Welcome to the October 2010 issue of the Musings of the Othar. It is hard to believe that this issue marks the one-year anniversary of the newsletter, and I would like to thank my loyal readers who have been kind enough to give me a bit of their time each month.
It was a busy and extremely fulfilling year. In addition to writing the reviews and updates found in this newsletter, the past year saw the design and creation of the web sites for the books, the launch of Clarice Publishing to facilitate the business side of the endeavor, and the print and eBook publication of the first two books in the Harmony of the Othar Saga, Heart of Hauden and Animus of Hauden. Of course, all of this occurred while I continued to make steady progress on the third book in the series, Tongue of Hauden, which is still on track for a mid 2011 release. Here’s hoping year two will be as fulfilling and productive.
In celebration of the newsletter’s one-year anniversary, I will be conducting a self-interview in this month’s Feature Article. This will give me a chance to answer some of the questions and comments I have received from readers over the last year.
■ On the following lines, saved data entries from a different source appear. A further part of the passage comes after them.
(* ===== verification/WeaveProps.v ===== *)
(** * Properties of the weave phase (ContentionSim), and a phase that runs *)

From S2P Require Import Prelude MemHier PrioQueue TimingEvent ContentionSim WeaveSpec.
Import TimingEventSpec.
Local Open Scope Z_scope.



(** ** A phase that runs

    A core event feeds a delay event and a memory access, which both feed a
    second core event:

        0 (core, queued for 10) -> 1 (delay 5)        -> 3 (core)
                                -> 2 (memory, 3 before, 4 itself, 2 after) -> 3 *)
Module WeaveDemo.

Definition sim (cls : nat) : nat -> Z -> ST Sim unit :=
  if (cls =? 1)%nat then WeaveMemAcc_simulate (fun _ => 4) 3 2 else TimingCore_simulate 3 2.



Definition ev (k : EventKind) (st : EventState) (ch : Children) (n : nat) (np pre post : Z) : Event :=
  mkEvent k 0 st 0 0 ch 0 n np pre post.

Definition heap0 : Heap := mkHeap (list_to_map [
  (0%nat, ev (KOther 0) EV_QUEUED (CBlocks [block_of [1; 2]%nat]) 2 0 0 0);
  (1%nat, ev KDelay EV_NONE (COne 3%nat) 1 1 5 0);
  (2%nat, ev (KOther 1) EV_NONE (COne 3%nat) 1 1 3 2);
  (3%nat, ev (KOther 0) EV_NONE CNull 0 2 0 0)]) 4.

Definition pq0 : PQ.t nat := match PQ.enqueue 2 (PQ.init 2) 0%nat 10 with Ok q => q | Fault _ => PQ.init 2 end.

Definition sim0 : Sim := mkSim heap0 [mkDomain pq0 0 0 0] 0 0 false ∅ [] [] 100.

Example phase_trace : match simulatePhase 2 16 sim 3 (fun _ => 0%nat) false 4 [(0, 1)%nat] 15 sim0 with
  | Ok (_, s) => (map_to_list (events (heap s))).*1 = [3%nat] /\ firstn 1 (map (fun d => PQ.firstCycle 2 (pq d)) (domains s)) = [Ok 19]
  | Fault _ => False end.
Proof. by vm_compute. Qed.








End WeaveDemo.

Module WeaveProps.
Import WeaveDemo.





End WeaveProps.
(* ===== verification/PartitionProps.v ===== *)
(** * Properties of cache partitioning (UMon, Partition, WayPart) *)

From S2P Require Import Prelude Floats MTRand Hash MemHier ReplPolicies UMon Partition WayPart.
Import UMonSpec LookaheadSpec WayPart WayPartSpec.
Local Open Scope Z_scope.

(** A monitor with given curves. *)
Module TableMonitor.

Definition t : Type := list (list Z).

#[global] Instance monitor : PartitionMonitor t := {
  mon_getNumPartitions := fun m => length m;
  mon_access := fun m q _ => _ ← check (bool_decide (q < length m)%nat); mret m;
  mon_get := fun q b => m ← get; row ← lift (rd m q); lift (rd row b);
  mon_reset := fun m => m
}.

Definition shows (B : nat) (c : nat -> nat -> Z) (m : t) : Prop :=
  (forall q b, word 32 (c q b)) /\ forall q, (q < length m)%nat -> exists row, m !! q = Some row /\
    forall b, (b <= B)%nat -> row !! b = Some (c q b).

#[global, refine] Instance laws : MonitorCurveLaws t := { mon_ok := shows }.
Proof.
  - intros B c m q b [Hw _]. apply Hw.
  - intros B c m q b [Hw Hm] Hq Hb. destruct (Hm q Hq) as (row & Hr & Hrow). apply wp_bind, wp_get, wp_bind.
    eapply wp_lift; [by apply rd_some|]. eapply wp_lift; [apply rd_some; by apply Hrow|]. done.
Defined.

End TableMonitor.

Lemma way_counts_sum l rest : Forall (Z.le 0) l -> Z.of_nat (total_ways (way_counts (l ++ rest) 0 (length l))) = zsum l.
Proof.
  assert (forall pre, way_counts (pre ++ l ++ rest) (length pre) (length l) = map Z.to_nat l) as Hc.
  { induction l as [|x l IH]; intros pre; [done|]. cbn [length app]. unfold way_counts. cbn [seq map].
    rewrite list_lookup_middle by done. cbn [default id from_option]. f_equal. specialize (IH (pre ++ [x])).
    rewrite length_app, Nat.add_1_r, <- app_assoc in IH. exact IH. }
  specialize (Hc []). cbn [app length] in Hc. rewrite Hc. clear Hc. induction 1 as [|x l Hx _ IH]; [done|].
  cbn [map total_ways foldr]. unfold zsum. cbn [foldr]. fold (zsum l). fold (total_ways (map Z.to_nat l)). lia.
Qed.

Section utility.
Context {M : Type} `{MonitorCurveLaws M}.

Lemma wp_total_utility B c m parts : forall q x y m', mon_ok B c m -> keeps B c m m' -> (q + length parts <= mon_getNumPartitions m)%nat ->
  Forall (fun a => 0 <= a <= Z.of_nat B) parts ->
  wp (lookahead.total_utility parts q x y) m' (fun _ m'' => keeps B c m m'').
Proof.
  induction parts as [|a parts IH]; intros q x y m' Hm [Hk En] Hq HF; cbn [lookahead.total_utility length] in *; [by apply wp_ret|].
  apply Forall_cons in HF as [Ha HF]. apply wp_bind. eapply wp_mono; [apply (mon_get_ok B c); [done|lia|lia]|].
  intros ? m1 (_ & Hk1 & En1). apply wp_bind. eapply wp_mono; [apply (mon_get_ok B c); [done|lia|lia]|].
  intros ? m2 (_ & Hk2 & En2). apply IH; [done|split; [done|congruence]|lia|done].
Qed.

End utility.

Module PartitionProps.


Definition demo_curve (q b : nat) : Z := nth b (nth q [[40; 20; 10; 5; 4]; [60; 59; 58; 20; 5]] []) 0.
Definition demo_monitor : TableMonitor.t := [[40; 20; 10; 5; 4]; [60; 59; 58; 20; 5]].

Lemma demo_shows : TableMonitor.shows 4 demo_curve demo_monitor.
Proof.
  split.
  - intros q b. unfold demo_curve. destruct q as [|[|[|q]]]; cbn; repeat (destruct b as [|b]; [split; lia|]); split; cbn; lia || by destruct b.
  - intros q Hq. destruct q as [|[|q]]; [..|cbn in Hq; lia]; eexists; (split; [reflexivity|]); intros b Hb;
      repeat (destruct b as [|b]; [reflexivity|]); lia.
Qed.


(** C14: Repartitioning a way-partitioned cache fails as soon as there are two
    partitions: [partition] passes the sum of the minimum allocations as the
    minimum of each partition, so the ways given away are more than the cache
    has, and [setPartitionSizes] writes past the way index. *)
Theorem repartition_overflows {M : Type} `{MonitorCurveLaws M} (c : nat -> nat -> Z) (fuel : nat)
  (lp : LookaheadPartitioner.t) (r : WayPart.t M) :
  let n := LookaheadPartitioner.numPartitions lp in
  mon_ok (ways r) c (monitor r) -> Z.of_nat (ways r) < max32 -> (2 <= n)%nat -> n = partitions r -> n = length (partInfo r) ->
  (n <= mon_getNumPartitions (monitor r))%nat -> length (wayPartIndex r) = ways r ->
  LookaheadPartitioner.buckets lp = Z.of_nat (ways r) -> LookaheadPartitioner.forbidden lp = None ->
  f64_trunc (f64_mul (LookaheadPartitioner.allocPortion lp) (f64_of_Z (LookaheadPartitioner.buckets lp))) = LookaheadPartitioner.buckets lp ->
  1 <= LookaheadPartitioner.minAlloc lp -> LookaheadPartitioner.minAlloc lp * Z.of_nat n <= Z.of_nat (ways r) ->
  length (LookaheadPartitioner.curAllocs lp) = S (ways r) -> Forall (fun a => 0 <= a <= Z.of_nat (ways r)) (LookaheadPartitioner.curAllocs lp) ->
  (ways r <= fuel)%nat ->
  LookaheadPartitioner.partition fuel lp r = Fault OutOfRange.
Proof.
  cbn zeta. set (n := LookaheadPartitioner.numPartitions lp). set (mn := LookaheadPartitioner.minAlloc lp).
  intros Hm HB Hn Ep Ei Hnm Ew Eb Ef Etr Hmin Htot Elc HFc Hfuel. assert (Z.of_nat n <= Z.of_nat (ways r)) as Hnw by nia. unfold LookaheadPartitioner.partition. fold n mn. rewrite Etr, Eb, Ef.
  rewrite u32_small by lia. cbn [prp_getMonitor part_policy].
  pose proof (wp_allocate (ways r) c HB n None (mn * Z.of_nat n) (monitor r) Hm Hnm ltac:(cbn; lia) fuel (replicate n (mn * Z.of_nat n))
    (Z.of_nat (ways r) - mn * Z.of_nat n) (monitor r)) as Hall. unfold lookahead.computeBestPartitioning. rewrite u32_small by lia.
  apply wp_ok in Hall as (best & m1 & E & Hk & Hl & Hs & HF & _);
    [|done|apply length_replicate|lia|apply Forall_replicate; nia|by intros i a [-> _]%lookup_replicate].
  rewrite E. cbn [mbind outcome_bind].
  assert (forall k, zsum (replicate k (mn * Z.of_nat n)) = Z.of_nat k * (mn * Z.of_nat n)) as Hrep.
  { induction k as [|k IH]; [done|]. cbn [replicate]. change (zsum (?x :: ?l)) with (x + zsum l). lia. }
  rewrite Hrep in Hs.
  assert (forall parts m', keeps (ways r) c (monitor r) m' -> (n <= length parts)%nat -> Forall (fun a => 0 <= a <= Z.of_nat (ways r)) parts ->
    exists v m'', lookahead.computePartitioningTotalUtility n parts m' = Ok (v, m'') /\ keeps (ways r) c (monitor r) m'') as Hut.
  { intros parts m' Hk' Hlp HFp. unfold lookahead.computePartitioningTotalUtility. rewrite bool_decide_eq_true_2 by done.
    apply wp_ok. eapply wp_mono; [eapply (wp_total_utility (ways r) c (monitor r)); [done|done|rewrite length_take; lia|by apply Forall_take]|].
    done. }
  destruct (Hut best m1 Hk ltac:(lia)) as (v1 & m2 & -> & Hk2); [eapply Forall_impl; [exact HF|]; cbv beta; nia|]. cbn [mbind outcome_bind].
  destruct (Hut (LookaheadPartitioner.curAllocs lp) m2 Hk2 ltac:(lia) HFc) as (v2 & m3 & -> & Hk3). cbn [mbind outcome_bind].
  rewrite bool_decide_eq_false_2 by lia. cbn [prp_setPartitionSizes prp_setMonitor part_policy]. unfold setPartitionSizes.
  cbn [set_monitor partitions partInfo wayPartIndex ways totalSize].
  pose proof (assign_all (set_monitor r m3) (best ++ drop n (LookaheadPartitioner.curAllocs lp)) (partitions r) (partInfo r) (wayPartIndex r) 0 0) as Has.
  cbn zeta in Has. rewrite bool_decide_eq_false_2 in Has.
  - unfold assign_step in Has. cbn [totalSize ways set_monitor] in Has. rewrite Has; [done|rewrite length_app; lia|lia|lia].
  - pose proof (way_counts_sum best (drop n (LookaheadPartitioner.curAllocs lp)) ltac:(eapply Forall_impl; [exact HF|]; cbv beta; nia)) as Hsum.
    rewrite Hl in Hsum. rewrite <- Ep. assert (1 <= mn * Z.of_nat n) by nia.
    assert (2 * (mn * Z.of_nat n) <= Z.of_nat n * (mn * Z.of_nat n)) by nia. lia.
Qed.

Definition demo_env : ProcEnv := mkEnv 0 0 [].
Definition demo_policy : WayPart.t TableMonitor.t :=
  match WayPart.make demo_monitor (CorePartMapper 2) demo_env 16 4 false with Ok r => r
  | Fault _ => WayPart.mk demo_monitor InstrDataPartMapper demo_env [] 0 0 0 0 [] [] false None 0 0 0 0 end.
Definition demo_partitioner : LookaheadPartitioner.t :=
  match LookaheadPartitioner.make 2 4 1 f64_one None with Ok p => p | Fault _ => LookaheadPartitioner.mk 0 0 0 f64_one None [] end.

Lemma repartition_overflows_witness : LookaheadPartitioner.partition 4 demo_partitioner demo_policy = Fault OutOfRange.
Proof.
  apply (repartition_overflows demo_curve 4 demo_partitioner demo_policy).
  - apply demo_shows.
  - by vm_compute.
  - vm_compute. lia.
  - by vm_compute.
  - by vm_compute.
  - vm_compute. lia.
  - by vm_compute.
  - by vm_compute.
  - by vm_compute.
  - by vm_compute.
  - by vm_compute.
  - by vm_compute.
  - by vm_compute.
  - vm_compute. repeat constructor; congruence.
  - vm_compute. lia.
Defined.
The Fayersae Histories continue this month, and our story shifts to a new set of characters. Our first scene opens with the brothers Lyhtan and Cettan Haelanhon arguing over Cettan’s decision to disregard their father’s wishes that forbid him to join the fight against the Dasyu at Torbod. A quick refresher on our family trees is probably in order, however. Lyhtan is the father of Byldan and Haldan Haelanhon, and Cettan is the father of Baran and Eessan Bruchmon. Also, for those who may have missed an episode or two, the previous year’s installments of the Fayersae Histories have been assembled into a single volume and are available in all eBook formats via Smashwords: Fayersae Histories (Second Battle of Jent #1).
The Short Review this month will be looking at Mary Robinette Kowal’s Shades of Milk and Honey. I enjoyed Kowal’s debut novel, but I do wonder about the breadth of her audience with this type of novel as well as taking a little bit of an issue with all the comparisons to Jane Austen, which Kowal does nothing to suppress. More, of course, can be found in the Short Review.
Clarice Publishing and Othar Saga updates are pretty short this month, and can be summed up in one word: busy.
Anyway, this summarizes another productive month, one that once again disappeared very quickly. I hope you enjoy this month’s installment of the Musing of the Othar as we begin our second year of publication.